Lemma holds_target ex w d : holds I w -> target ex w = Some d -> iv_on I ex (events_seq w) d.
Proof. intros (Hc & Hi & _). destruct ex; simpl; [by intros [= <-] | apply Hi]. Qed.

Lemma holds_put ex w d :
  holds I w -> iv_on I ex (events_seq w) d -> (ex = OnDB -> allows I ACommit d) ->
  holds I (put_db ex d w).
Proof.
  intros (Hc & Hi & Ht & Hh) Hd Ha. destruct ex; split_and!; simpl; try done.
  - by apply Ha.
  - by intros ? [= <-].
Qed.

Lemma keeps_modify_same f : (forall w, same_tables w (f w)) -> Keeps (holds I) (modify f).
Proof. intros Hf w. apply holds_same, Hf. Qed.

(** A loaded object satisfies [iv_ok]. *)
Lemma keeps_load_bind {A} l (f : Transaction -> M A) :
  (forall tx, iv_ok I tx -> Keeps (holds I) (f tx)) -> Keeps (holds I) (load l ≫= f).
Proof.
  intros Hf w Hw. unfold mbind, M_bind, load. destruct (heap w !! l) as [tx|] eqn:Hl; [|done].
  apply Hf; [|done]. destruct Hw as (_ & _ & _ & Hh). eapply Forall_lookup_1; eauto.
Qed.

Lemma keeps_store l tx : iv_ok I tx -> Keeps (holds I) (store l tx).
Proof.
  intros Htx w (Hc & Hi & Ht & Hh). split_and!; simpl; auto. by apply Forall_insert.
Qed.

Lemma keeps_alloc tx : iv_ok I tx -> Keeps (holds I) (alloc tx).
Proof.
  intros Htx w (Hc & Hi & Ht & Hh). split_and!; simpl; auto.
  by apply Forall_app_2, Forall_singleton.
Qed.

Lemma keeps_update_at l f :
  (forall tx, iv_ok I tx -> iv_ok I (f tx)) -> Keeps (holds I) (update_at l f).
Proof. intros Hf. apply keeps_load_bind. intros tx Htx. by apply keeps_store, Hf. Qed.

Lemma keeps_log_act a : Allowed I a -> Keeps (holds I) (log_act a).
Proof.
  intros Ha w (Hc & Hi & Ht & Hh). split_and!; simpl; try done. by eapply Ha.
Qed.

Lemma keeps_uuid : Keeps (holds I) uuid_NewV4.
Proof. intros w. by apply holds_same. Qed.
(* ===== verification/WalletStorage.v ===== *)
(** * wallet/storage.go: the storage interface of the wallet

    A Go [Storage] value bound to a database transaction by [WithTransaction]
    is the same storage whose statements run in that transaction: every method
    takes the executor. [GetDB] tells whether there is a database. *)
From S2P Require Import Prelude.
From S2P Require Import Go.
From S2P Require Import Bitcoin.
From S2P Require Import TxTypes.
From S2P Require Import EventTypes.
From S2P Require Import World.
From S2P Require Import Effects.
From S2P Require Import Storage.

Class Storage := {
  GetDB : bool;
  GetLastSeenBlockHash : Exec -> M string;
  SetLastSeenBlockHash : Exec -> string -> M unit;
  StoreTransaction : Exec -> loc -> M loc;
  GetTransactionByHash : Exec -> string -> M loc;
  GetTransactionByID : Exec -> UUID -> M loc;
  GetBroadcastedTransactionsWithLessConfirmations : Exec -> Z -> M (list loc);
  GetPendingTransactions : Exec -> M (list loc);
  updateReportedConfirmations : Exec -> loc -> Z -> M unit;
  GetTransactionsWithFilter : Exec -> string -> string -> M (list loc);
  GetAccountByAddress : Exec -> string -> M (option Account);
  StoreAccount : Exec -> Account -> M unit;
  GetHotWalletAddress : Exec -> M string;
  setHotWalletAddress : Exec -> string -> M unit;
  GetMoneyRequiredFromColdStorage : Exec -> M Z;
  SetMoneyRequiredFromColdStorage : Exec -> Z -> M unit;
  LockWallet : Exec -> json -> M unit;
  ClearWallet : Exec -> M unit;
  CheckWalletLock : Exec -> M (bool * string);
}.

(** [NewStorage] chooses by whether there is a database. *)
Definition NewStorage (postgres memory : Storage) (db : bool) : Storage :=
  if db then postgres else memory.

(** ** What a storage promises for an invariant
    The wallet's operations keep an invariant when the storage's do, on the
    executors [exs] the invariant is for. *)
Class StorageKeeps (I : Inv) (exs : Exec -> Prop) (S : Storage) : Prop := {
  keeps_GetLastSeenBlockHash ex : exs ex -> Keeps (holds I) (GetLastSeenBlockHash ex);
  keeps_SetLastSeenBlockHash ex h : exs ex -> Keeps (holds I) (SetLastSeenBlockHash ex h);
  keeps_StoreTransaction ex l : exs ex -> Keeps (holds I) (StoreTransaction ex l);
  keeps_GetTransactionByHash ex h : exs ex -> Keeps (holds I) (GetTransactionByHash ex h);
  keeps_GetTransactionByID ex id : exs ex -> Keeps (holds I) (GetTransactionByID ex id);
  keeps_GetBroadcasted ex c :
    exs ex -> Keeps (holds I) (GetBroadcastedTransactionsWithLessConfirmations ex c);
  keeps_GetPendingTransactions ex : exs ex -> Keeps (holds I) (GetPendingTransactions ex);
  keeps_updateReportedConfirmations ex l c :
    exs ex -> Keeps (holds I) (updateReportedConfirmations ex l c);
  keeps_GetTransactionsWithFilter ex d s :
    exs ex -> Keeps (holds I) (GetTransactionsWithFilter ex d s);
  keeps_GetAccountByAddress ex a : exs ex -> Keeps (holds I) (GetAccountByAddress ex a);
  keeps_StoreAccount ex a :
    exs ex -> is_go_map (acc_Metainfo a) -> Keeps (holds I) (StoreAccount ex a);
  keeps_GetHotWalletAddress ex : exs ex -> Keeps (holds I) (GetHotWalletAddress ex);
  keeps_setHotWalletAddress ex a : exs ex -> Keeps (holds I) (setHotWalletAddress ex a);
  keeps_GetMoneyRequired ex : exs ex -> Keeps (holds I) (GetMoneyRequiredFromColdStorage ex);
  keeps_SetMoneyRequired ex a :
    exs ex -> is_u64 a -> Keeps (holds I) (SetMoneyRequiredFromColdStorage ex a);
  keeps_LockWallet ex op : exs ex -> Keeps (holds I) (LockWallet ex op);
  keeps_ClearWallet ex : exs ex -> Keeps (holds I) (ClearWallet ex);
  keeps_CheckWalletLock ex : exs ex -> Keeps (holds I) (CheckWalletLock ex);
}.

#[export] Hint Resolve keeps_GetLastSeenBlockHash keeps_SetLastSeenBlockHash
  keeps_StoreTransaction keeps_GetTransactionByHash keeps_GetTransactionByID
  keeps_GetBroadcasted keeps_GetPendingTransactions keeps_updateReportedConfirmations
  keeps_GetTransactionsWithFilter keeps_GetAccountByAddress keeps_StoreAccount
  keeps_GetHotWalletAddress keeps_setHotWalletAddress keeps_GetMoneyRequired
  keeps_SetMoneyRequired keeps_LockWallet keeps_ClearWallet keeps_CheckWalletLock : keeps.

+++++

When copying the data above, please keep exactly the lines from its first line through the line with "intros (Hc & Hi & Ht", both ends included, and drop the rest.

__Result for this task__.
Lemma holds_target ex w d : holds I w -> target ex w = Some d -> iv_on I ex (events_seq w) d.
Proof. intros (Hc & Hi & _). destruct ex; simpl; [by intros [= <-] | apply Hi]. Qed.

Lemma holds_put ex w d :
  holds I w -> iv_on I ex (events_seq w) d -> (ex = OnDB -> allows I ACommit d) ->
  holds I (put_db ex d w).
Proof.
  intros (Hc & Hi & Ht & Hh) Hd Ha. destruct ex; split_and!; simpl; try done.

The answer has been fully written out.